What’s the Difference Between Kefir and Yogurt?

Lindsay Knake

| 3 min read

Yogurt and kefir are two popular foods noted for being good sources of probiotics. Americans are consuming more yogurt than ever, according to the U.S. Department of Agriculture.
Let’s look at kefir, yogurt and how these dairy products compare.

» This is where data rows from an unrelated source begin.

(** X9.  Restricting a constructed Price Graph to a set of currencies
    raises nothing and returns a Price Graph that holds exactly the edges
    of the graph whose source and destination are both accepted, with
    their prices; the accepted sources keep their self-edges. *)
Theorem projected_keeps_accepted_edges (g : Ticker.t) (accepted_keys : list string) :
  constructed g ->
  exists g',
    Ticker.projected g accepted_keys = Ok g'
    /\ constructed g'
    /\ (forall a b,
          Dict.get2 a b g'
          = if py_in a accepted_keys && py_in b accepted_keys
            then Dict.get2 a b g
            else None)
    /\ (forall c,
          In c (Dict.keys g') <-> In c (Dict.keys g) /\ In c accepted_keys).
Proof.
  intros Hg. destruct (projected_run g accepted_keys Hg) as (Hrun & Hn' & Hkeys).
  exists (Ticker._add_self_prices (restricted g accepted_keys)).
  split; [exact Hrun|]. split; [|split].
  - exists (restricted g accepted_keys). apply init_normal2. exact Hn'.
  - intros a b. rewrite get2_add_self_prices by exact (proj1 (proj1 Hn')).
    rewrite get2_restricted.
    destruct (String.eqb_spec a b) as [<-|Hne]; [|reflexivity].
    destruct (Dict.contains a (restricted g accepted_keys)) eqn:Hc.
    + apply contains_true_iff, Hkeys in Hc as [Hsrc Hacc].
      apply py_in_iff in Hacc. rewrite Hacc. simpl.
      symmetry. apply constructed_self_edge; assumption.
    + apply contains_false_iff in Hc.
      destruct (py_in a accepted_keys) eqn:Hacc; simpl; [|reflexivity].
      destruct (Dict.get2 a a g) eqn:E; [|reflexivity].
      exfalso. apply Hc, Hkeys. split; [|apply py_in_iff; exact Hacc].
      unfold Dict.get2 in E. destruct (Dict.get a g) eqn:E'; [|discriminate].
      eapply get_In_keys. exact E'.
  - intros c. rewrite keys_add_self_prices. apply Hkeys.
Qed.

What are the health benefits of kefir?

Kefir is an ancient drink made from adding kefir grains to milk and fermenting it for 12 to 24 hours. During the fermentation process, the sugar in the milk, called lactose, is converted into lactic acid. This gives kefir its tart taste. Most versions of kefir available at the grocery store are made from cow’s milk.
Kefir has probiotics and postbiotics, making it good for gut health, according to the Cleveland Clinic. It also tends to be low in lactose, which means people with lactose intolerance may be able to drink it.
Kefir is a good source of:
  • Calcium
  • Magnesium
  • Protein
  • Riboflavin
  • Vitamin B12
  • Vitamin D if fortified

What are the health benefits of yogurt?

Like kefir, yogurt is a fermented dairy product people have made for thousands of years. Milk is combined with bacterial strains such as Lactobacillus bulgaricus and Streptococcus thermophilus and fermented for several hours at a warm temperature. As with kefir, the bacteria convert the lactose into lactic acid. This thickens the milk and creates the sour flavor.
The lower amount of lactose may allow those with lactose intolerance to enjoy yogurt.
According to the Harvard School of Public Health, yogurt is a good source of:
  • Calcium
  • Phosphorus
  • Protein
  • Riboflavin
  • Vitamin B12
  • Vitamin D if fortified

How do kefir and yogurt stack up?

Both kefir and yogurt are good sources of probiotics, which are live bacteria and yeasts that aid in digestion and nutrient absorption. This supports a healthy gut microbiome. Probiotics have many different health benefits, including:
  • Helping your body digest food.
  • Keeping bad bacteria from getting out of control and making you sick.
  • Increasing production of vitamins and minerals such as vitamin K, B12, B5 and biotin.
  • Breaking down and absorbing medications.
Kefir has approximately 12 strains of probiotics, according to the Cleveland Clinic, while yogurt typically has two strains unless the manufacturer adds more. Research on the benefits of fermented foods is ongoing. However, foods like yogurt and kefir are associated with fewer symptoms of inflammatory bowel disease and irritable bowel syndrome, lower risk of developing Type 2 diabetes and lower weight gain.
Because kefir is thinner, it typically has fewer calories and less fat and sugar per serving than yogurt. However, yogurt is generally higher in protein.
The nutrition levels in each depend on the brand, type of milk and added sweeteners. The tart taste of both yogurt and kefir, means they are often made more palatable by adding artificial flavors, honey, fruit or chocolate. Sweetened kefir and yogurt can add a lot of sugar and calories. 
The Dietary Guidelines for Americans recommends limiting added sugar to less than 10% of your daily calories. That means no more than 200 calories should come from added sugars in a 2,000-calorie per day diet. When choosing yogurt or kefir, read the labels. Look for options without added sweetener or low in added sugar.
Ultimately, both unsweetened yogurt and kefir are healthy options to add to your diet from smoothies to dips to dressings or as a snack.